(** * Re-listen generator: the track pipeline of live.moafunk.de

    Shallow embedding of the two generator scripts
      - [src/frontend/scripts/generate_relisten.py]  (writes a JSON file)
      - [src/generate_relisten.py]                   (writes an HTML page)
    and the properties of their authenticate / resolve / fetch / filter /
    normalize pipeline.

    Python values that travel through the pipeline are JSON scalars; a
    Python [str] is a [string] holding its UTF-8 encoding, a Python
    [dict] with string keys is a [gmap string value], exceptions are an
    explicit error result, and the HTTP calls and prints are events of a
    small interaction type that is run against a server. *)

From Stdlib Require Import ZArith Ascii String List Lia.
From stdpp Require Import base option gmap strings list pretty.

Local Open Scope Z_scope.

(** ** Python values, exceptions and builtins *)

Module Py.

(** The JSON scalars that the fields of a track or of a token reply hold.
    Numbers are integers; a field holding a float, an array or an object
    is outside this model. *)
Inductive value : Type :=
| VNone
| VBool (b : bool)
| VInt (n : Z)
| VStr (s : string).

#[global] Instance value_eq_dec : EqDecision value.
Proof. solve_decision. Defined.

(** A Python dict with string keys: a decoded JSON object. *)
Abbreviation dict := (gmap string value).

Inductive exn : Type :=
| Exception (msg : string)
| KeyError (key : value)
| TypeError
| AttributeError
| JSONDecodeError.

(** A computation that returns or raises. *)
Inductive result (A : Type) : Type :=
| Ok (a : A)
| Err (e : exn).
Arguments Ok {A} a.
Arguments Err {A} e.

#[global] Instance result_ret : MRet result := @Ok.
#[global] Instance result_bind : MBind result := λ A B f m,
  match m with
  | Ok a => f a
  | Err e => Err e
  end.

Definition is_ok {A} (r : result A) : bool :=
  match r with Ok _ => true | Err _ => false end.

(** [bool(v)] *)
Definition truthy (v : value) : bool :=
  match v with
  | VNone => false
  | VBool b => b
  | VInt n => negb (n =? 0)
  | VStr s => negb (String.eqb s "")
  end.

(** [a == b]; booleans compare as the integers 0 and 1. *)
Definition py_eq (a b : value) : bool :=
  match a, b with
  | VNone, VNone => true
  | VStr s, VStr t => String.eqb s t
  | VBool x, VBool y => Bool.eqb x y
  | VBool x, VInt n | VInt n, VBool x => (if x then 1 else 0) =? n
  | VInt n, VInt m => n =? m
  | _, _ => false
  end.

(** [a != b] *)
Definition py_ne (a b : value) : bool := negb (py_eq a b).

(** [a or b] *)
Definition py_or (a b : value) : value := if truthy a then a else b.

(** [str(v)], as an f-string formats a value. *)
Definition py_str (v : value) : string :=
  match v with
  | VNone => "None"
  | VBool true => "True"
  | VBool false => "False"
  | VInt n => pretty n
  | VStr s => s
  end.

(** [d.get(key, default)] and [d.get(key)] *)
Definition get_default (d : dict) (key : string) (dflt : value) : value :=
  default dflt (d !! key).
Definition get (d : dict) (key : string) : value := get_default d key VNone.

(** [d[key]] *)
Definition getitem (d : dict) (key : string) : result value :=
  match d !! key with
  | Some v => Ok v
  | None => Err (KeyError (VStr key))
  end.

About this task ::
Give back, unchanged, the run of lines in the listing above that begins at the line containing "String.eqb s t" and ends at the line containing "(** [d.get(key, default)] and [d.get(key)] *)", both included.

Task output ::
  | VStr s, VStr t => String.eqb s t
  | VBool x, VBool y => Bool.eqb x y
  | VBool x, VInt n | VInt n, VBool x => (if x then 1 else 0) =? n
  | VInt n, VInt m => n =? m
  | _, _ => false
  end.

(** [a != b] *)
Definition py_ne (a b : value) : bool := negb (py_eq a b).

(** [a or b] *)
Definition py_or (a b : value) : value := if truthy a then a else b.

(** [str(v)], as an f-string formats a value. *)
Definition py_str (v : value) : string :=
  match v with
  | VNone => "None"
  | VBool true => "True"
  | VBool false => "False"
  | VInt n => pretty n
  | VStr s => s
  end.

(** [d.get(key, default)] and [d.get(key)] *)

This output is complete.